An issue was discovered in Bentley MicroStation before 10.17.0.x and Bentley View before 10.17.0.x. Using an affected version of MicroStation or MicroStation-based application to open an IFC file containing crafted data can force an out-of-bounds read. The vulnerability was disclosed on July 13, 2022 (Vendor Advisory).

The vulnerability is classified as an out-of-bounds read vulnerability that occurs during the parsing of IFC files. It has been assigned a CVSS v3.1 base score of 3.3 (LOW) with the vector string CVSS:3.1/AV:L/AC:L/PR:N/UI:R/S:U/C:L/I:N/A:N. The vulnerability is tracked as CWE-125 (Out-of-bounds Read) (NVD).

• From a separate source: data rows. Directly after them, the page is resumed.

(** ** Enrollment *)

Record MFAPendingEnrollment := mkPendingEnrollment {
  pe_Principal : Principal;
  pe_Credential : option MFACredential;
  pe_Lifetime : Z;
  pe_RecentAuthenticationTTL : Z;
  pe_AuditEventID : ID }.
Definition pending_body (audit : result unit) (clock : Time * Time) (id : ID) (input : MFAPendingEnrollment) (credential : MFACredential)
    : Tx MfaTables MFACredential :=
  '(_, at_) ← on_sessions (currentMFASession clock (pe_Principal input) true (pe_RecentAuthenticationTTL input) false);
  _ ← refuse_if (λ t, negb (affected (active_of (p_UserID (pe_Principal input))) (mf_credentials t) =? 0)%nat)
        (mfa_conflict "mfa_already_enabled");
  let candidate := MFACredential_PrepareCreate
    (credential <| mc_PendingExpiresAt := OptionalTimeFrom (Time_Add at_ (pe_Lifetime input)) |>) id at_ in
  _ ← check (MFACredential_Validate candidate);
  _ ← exec (put_credentials (set_where (credential_of (mc_UserID candidate)) (archive_credential at_)));
  _ ← insertMFACredential candidate;
  _ ← check audit;
  mret candidate.
Definition SavePending (d : driver) (audit : result unit) (clock : Time * Time) (id : ID) (input : option MFAPendingEnrollment) (t : MfaTables)
    : MfaTables * result MFACredential :=
  let refused := (t, mthrow (mfa_input "mfa_credential" "enrollment")) in
  match input with
  | Some input =>
      match pe_Credential input with
      | Some credential =>
          if negb (ID_IsZero (mc_ID credential)) || (mc_UserID credential !=? p_UserID (pe_Principal input)) || (pe_Lifetime input <=? 0)
             || (Hour <? pe_Lifetime input) || (pe_RecentAuthenticationTTL input <=? 0) || negb (ID_IsValid (pe_AuditEventID input))
          then refused
          else runSQLTransaction d "MFA enrollment" (pending_body audit clock id input credential) t
      | None => refused
      end
  | None => refused
  end.

(** ** Consumption of a factor *)

Definition use_step (step : Z) (at_ : Time) (m : MFACredential) : MFACredential :=
  m <| mc_UpdatedAt := greatest (mc_UpdatedAt m) at_ |> <| mc_LastUsedTimeStep := step |>.
Definition usable_code (userID : ID) (hash : string) (c : MFARecoveryCode) : bool :=
  code_of userID c && (rc_CodeHash c ==? hash) && negb (ot_Valid (rc_ConsumedAt c)).
(** [UPDATE mfa_recovery_codes]: [consumedAt] may depend on the row. *)
Definition consume_code (consumedAt : MFARecoveryCode → Time) (userID : ID) (hash : string) (at_ : Time) : Tx MfaTables unit :=
  count ← query (λ t, affected (usable_code userID hash) (mf_codes t));
  _ ← exec (put_codes (set_where (usable_code userID hash)
             (λ c, c <| rc_UpdatedAt := greatest (rc_UpdatedAt c) at_ |> <| rc_ConsumedAt := mkOptionalTime (consumedAt c) true |>)));
  check (requireAffected count "mfa_recovery_code" "").
Definition consumeExactMFAFactor (userID credentialID : ID) (step : Z) (recoveryHash : string) (at_ : Time) : Tx MfaTables unit :=
  if 0 <? step then
    let currentStep := Z.quot (Time_Unix at_) 30 in
    fail_if (step <? currentStep - 1) || (currentStep + 1 <? step) with mfa_conflict "verification_expired" ;;
    let p m := (mc_ID m ==? credentialID) && active_of userID m && (mc_LastUsedTimeStep m <? step) in
    count ← query (λ t, affected p (mf_credentials t));
    _ ← exec (put_credentials (set_where p (use_step step at_)));
    check (requireAffected count "mfa_credential" credentialID)
  else
    rows ← query (λ t, select (λ m, (mc_ID m ==? credentialID) && active_of userID m) (mf_credentials t));
    _ ← check (get_row "mfa_credential" credentialID rows);
    consume_code (λ _, at_) userID recoveryHash at_.

(** ** Upgrade of a session *)

Definition upgrade_session (at_ : Time) (s : Session) : Session :=
  s <| ss_UpdatedAt := greatest (ss_UpdatedAt s) at_ |> <| ss_AuthenticationStrength := AuthenticationMultiFactor |>
    <| ss_MFACompletedAt := mkOptionalTime (greatest (ss_AuthenticatedAt s) at_) true |>.
Definition upgradeSessionAuthentication (sessionID userID : ID) (now : Time) : Db Session :=
  let at_ := TimeUTC now in
  let p s := (ss_ID s ==? sessionID) && active_session userID at_ s in
  rows ← query (λ db, upgrade_session at_ <$> select p (tb_sessions db));
  _ ← exec (update_sessions p (upgrade_session at_));
  row ← check (get_row "session" sessionID rows);
  check (sessionRow_model row).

Exploitation of this vulnerability within the parsing of IFC files could enable an attacker to read information in the context of the current process, potentially leading to information disclosure (Vendor Advisory).

Bentley recommends updating to MicroStation version 10.17.0.x or later and Bentley View version 10.17.0.x or later. As a general best practice, it is also recommended to only open IFC files coming from trusted sources (Vendor Advisory).